Just this past week, I was deeply moved by the story of medical teams working for the UN’s World Health Organization, their efforts to eradicate polio, and of their work to staunch an outbreak of that dread disease in Syrian refugee camps. This is a concrete example of what the UN does best and how it has, for decades now, contributed to building a sense of world community and advocating of the well-being of all.

So in closing, again, I want to thank the members of the Vancouver Branch of the UN Association of Canada, and extend our heartfelt congratulations to Ms. Vaisey on receiving this year’s John Gibbard Memorial Award.

 

2013 John Gibbard Award presented to Saskia Vaisey

unacto1It was with great pleasure that the United Nations Association of Canada – Vancouver presented Saskia Vaisey with the 2013 John Gibbard Memorial Award today, Sunday November 3rd,  at the Vancouver Unitarian Church.

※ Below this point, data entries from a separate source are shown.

(** * food_tracker.ai: the food recognition engine

    A shallow embedding of [src/food_tracker/ai.py] (tokenizer, bag-of-words
    vectorizer, cosine scoring, ranking, catalog extension) and of
    [src/food_tracker/tracker.py] (the tracker that logs foods and reports
    totals), with the properties of them that the specification states and
    further properties that the code shows.

    Python values are modelled as follows.
    - [str] is a sequence of Unicode code points ([list N]).
    - [int] is [Z]; [float] is the class [PyFloat] of the operations that
      the code applies to floats, with the instance [binary64] (IEEE 754
      double precision, what CPython computes with).  The value of a finite
      binary64 number is a real number ([real_of]), and bounds on what the
      code computes are bounds on these values.
    - a [dict] is an association list in insertion order with distinct keys.
    - what CPython provides from outside the repository (the Unicode
      character database, [repr] of a float, the iteration order of a [set])
      is a class of parameters. *)

From Stdlib Require Import ZArith NArith List Bool Lia String Ascii.
From Stdlib Require Import Permutation Sorting.Sorted.
From Stdlib Require Import QArith Floats Reals Lra.
From Stdlib Require DecimalString.
Import ListNotations.
Close Scope Q_scope.

Set Implicit Arguments.

(** ** Strings *)

Definition char := N.
Definition str := list char.

(** An ASCII literal as a Python string. *)
Definition py (s : string) : str := map N_of_ascii (list_ascii_of_string s).

Definition str_eqb (a b : str) : bool :=
  if list_eq_dec N.eq_dec a b then true else false.

Definition in_range (lo hi c : N) : bool := ((lo <=? c) && (c <=? hi))%N.

Definition is_ascii (c : char) : bool := (c <? 128)%N.

(** [A-Z], [a-z], [0-9] *)
Definition ascii_alnum (c : char) : bool :=
  in_range 48 57 c || in_range 65 90 c || in_range 97 122 c.

(** The ASCII characters for which [str.isspace] holds: TAB, LF, VT, FF,
    CR, FS, GS, RS, US and the space. *)
Definition ascii_space (c : char) : bool :=
  in_range 9 13 c || in_range 28 31 c || (c =? 32)%N.

Definition ascii_lower (c : char) : char :=
  if in_range 65 90 c then (c + 32)%N else c.

(** The parts of the Unicode character database that [str.lower],
    [str.strip] and the regular expression class [\w] consult for code
    points outside ASCII. *)
Class UnicodeDB := {
  uni_isalnum : char -> bool;
  uni_isspace : char -> bool;
  uni_lower : str -> str
}.

Section Text.
Context {U : UnicodeDB}.

Definition isalnum (c : char) : bool :=
  if is_ascii c then ascii_alnum c else uni_isalnum c.

Definition isspace (c : char) : bool :=
  if is_ascii c then ascii_space c else uni_isspace c.

(** [str.lower]: CPython lowers an ASCII-only string byte by byte and runs
    the full Unicode case mapping otherwise. *)
Definition lower (s : str) : str :=
  if forallb is_ascii s then map ascii_lower s else uni_lower s.

Fixpoint lstrip (s : str) : str :=
  match s with
  | c :: s' => if isspace c then lstrip s' else s
  | [] => []
  end.

(** [str.strip()] *)
Definition strip (s : str) : str := rev (lstrip (rev (lstrip s))).

(** [\w] in a [str] pattern: alphanumeric or underscore. *)
Definition word_char (c : char) : bool := isalnum c || (c =? 95)%N.

(** The character class [[\w']]. *)
Definition token_char (c : char) : bool := word_char c || (c =? 39)%N.

(** [re.findall] for a pattern [[cls]+]: scan left to right, extend the
    current match while the class matches, emit it at the first character
    that does not match (or at the end of the text).  [cur] is the current
    match, reversed. *)
Definition emit (cur : str) : list str :=
  match cur with [] => [] | _ => [rev cur] end.

Fixpoint findall_from (cls : char -> bool) (cur : str) (s : str) : list str :=
  match s with
  | [] => emit cur
  | c :: s' =>
      if cls c then findall_from cls (c :: cur) s'
      else emit cur ++ findall_from cls [] s'
  end.

Definition findall (cls : char -> bool) (s : str) : list str :=
  findall_from cls [] s.

Definition _tokenize (text : str) : list str :=
  findall token_char (lower text).

End Text.

(** The rows U+0080..U+00FF (Latin-1 Supplement) of the character database;
    code points above U+00FF are outside this table. *)
Definition latin1_isalnum (c : char) : bool :=
  existsb (N.eqb c) [170; 178; 179; 181; 185; 186; 188; 189; 190]%N
  || in_range 192 214 c || in_range 216 246 c || in_range 248 255 c.

Definition latin1_lower (c : char) : char :=
  if in_range 65 90 c || in_range 192 214 c || in_range 216 222 c
  then (c + 32)%N else c.

#[export] Instance Latin1 : UnicodeDB := {
  uni_isalnum := latin1_isalnum;
  uni_isspace := fun c => (c =? 133)%N || (c =? 160)%N;
  uni_lower := map latin1_lower
}.

(** ** Numbers

    The arithmetic the module performs on [float]s, as an interface.
    [of_int] is the conversion CPython applies to an [int] operand of a
    float operation or of [math.sqrt]; [fis0 x] is [x == 0] (the one falsy
    float), [fnan x] is [x != x]. *)
Class PyFloat := {
  pyfloat : Type;
  of_int : Z -> pyfloat;
  fadd : pyfloat -> pyfloat -> pyfloat;
  fmul : pyfloat -> pyfloat -> pyfloat;
  fdiv : pyfloat -> pyfloat -> pyfloat;
  fsqrt : pyfloat -> pyfloat;
  flt : pyfloat -> pyfloat -> bool;
  fle : pyfloat -> pyfloat -> bool;
  fis0 : pyfloat -> bool;
  fnan : pyfloat -> bool;
  f1 : pyfloat;
  f099 : pyfloat
}.
(** * KS3 uploader: resumable multipart upload (upload_large_file.py)

    A shallow embedding of [KS3Uploader] from [src/upload_large_file.py] and
    the properties of its resumable multipart routine.  ([src/upload.py] is
    the same class without the multipart branch: its [upload_file] is the
    single-shot branch of the one modelled here.)

    Modelling choices.
    - Python integers are [Z]; [//] with a positive divisor is [Z.div].
    - The local disk is a finite map from paths to files.  The bytes of a
      file are never inspected by the uploader, only their number
      ([os.path.getsize], [len(f.read(n))]), so a file is its length together
      with what [json.load] makes of it.
    - The KS3 service, whose SDK is not part of the sources, is a record of
      replies ([world]); every remote call either returns or raises.  The
      reply to [upload_part_from_file] may depend on the attempt number, so
      that a part can fail twice and then be accepted.
    - Calls on the local disk made by the uploader go through unless the
      path is absent ([open], [os.remove]) or the text is not a resume
      record ([json.load]).
    - Effects are a state-and-exception monad over the disk that also
      collects the observable events (console lines, remote calls, writes,
      sleeps) in the order they happen. *)

From stdpp Require Import gmap strings list sorting.
From Stdlib Require Import ZArith Lia Ascii.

Saskia Vaisey, a first year university student earned the award for her work in promoting environmental awareness on a local and global level.   Amongst her many accomplishments was completing an endurance marathon in Botswana while raising awareness of water shortages in developing countries.  This past summer, Saskia also cycled 1700 km to Inuvik in order to raise awareness about climate change and promote connections between youth in the North and South of Canada.

IMGP8496In her acceptance speech, Saskia spoke about the need for all of us to take risks in order to make the world a better place.   She gave detailed examples of how each of the challenges she has undertaken started out seeming impossible, but were indeed possible with devotion and determination.   It was a fine parallel for the immense challenges faced by the United Nations in 2013 and her speech was a beacon of hope for the future.  Reverend Steven Epperson picked up on Saskia’s theme and spoke about the need for Canada to use the United Nations as a forum to make a positive difference in the world.

John Gibbard was a member of the Unitarian congregation, and a long-time devotee to promoting the ideals of the United Nations.    The John Gibbard Memorial Award is given annually to a young student or group of young people from the Lower Mainland who demonstrate dedication and commitment in working for a better world.